--- Your goal ---
Scan the entries below. Report each line where the string "From" occurs.

----------------

(* ===== verification/MlInference.v ===== *)
(** * Features, inference and evaluation ([crates/dol-ml/src/feature],
      [inference], [evaluation])

    Named features, requests to inference providers with the gates a request
    passes before and after the call, and the evaluation of predictions.  A
    provider is a parameter; so are the two readings of the clock. *)
From Stdlib Require Import ZArith Lia SpecFloat.
From stdpp Require Import list.
From S2P Require Import Prelude Floats Text BTree MlVector.

Local Open Scope Z_scope.

(** ** Limits ([limits/mod.rs]) *)
Record FeatureLimits := mkFeatureLimits { max_features : nat; max_name_bytes : nat; max_category_bytes : nat }.
Definition feature_limits_new (features names categories : nat) : Result FeatureLimits :=
  let? features := require_non_zero features in
  let? names := require_non_zero names in
  let? categories := require_non_zero categories in
  Ok (mkFeatureLimits features names categories).
Definition default_feature_limits : FeatureLimits := mkFeatureLimits (Z.to_nat 4096) 256 (Z.to_nat 4096).

(** The timeout is in nanoseconds. *)
Record InferenceLimits := mkInferenceLimits {
  max_batch_items : nat;
  max_output_items : nat;
  max_input_bytes : Z;
  max_cost_microunits : Z;
  inference_timeout : Z
}.
Definition inference_limits_new (batch output : nat) (bytes cost timeout : Z) : Result InferenceLimits :=
  guard (negb ((bytes =? 0) || (timeout =? 0))) "ML-LIMIT-002" ;;?
  let? batch := require_non_zero batch in
  let? output := require_non_zero output in
  Ok (mkInferenceLimits batch output bytes cost timeout).
Definition default_inference_limits : InferenceLimits := mkInferenceLimits (Z.to_nat 1024) (Z.to_nat 1024) (16 * 1024 * 1024) 1000000 30000000000.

----------------

--- Result ---
From Stdlib Require Import ZArith Lia SpecFloat.
From stdpp Require Import list.
From S2P Require Import Prelude Floats Text BTree MlVector.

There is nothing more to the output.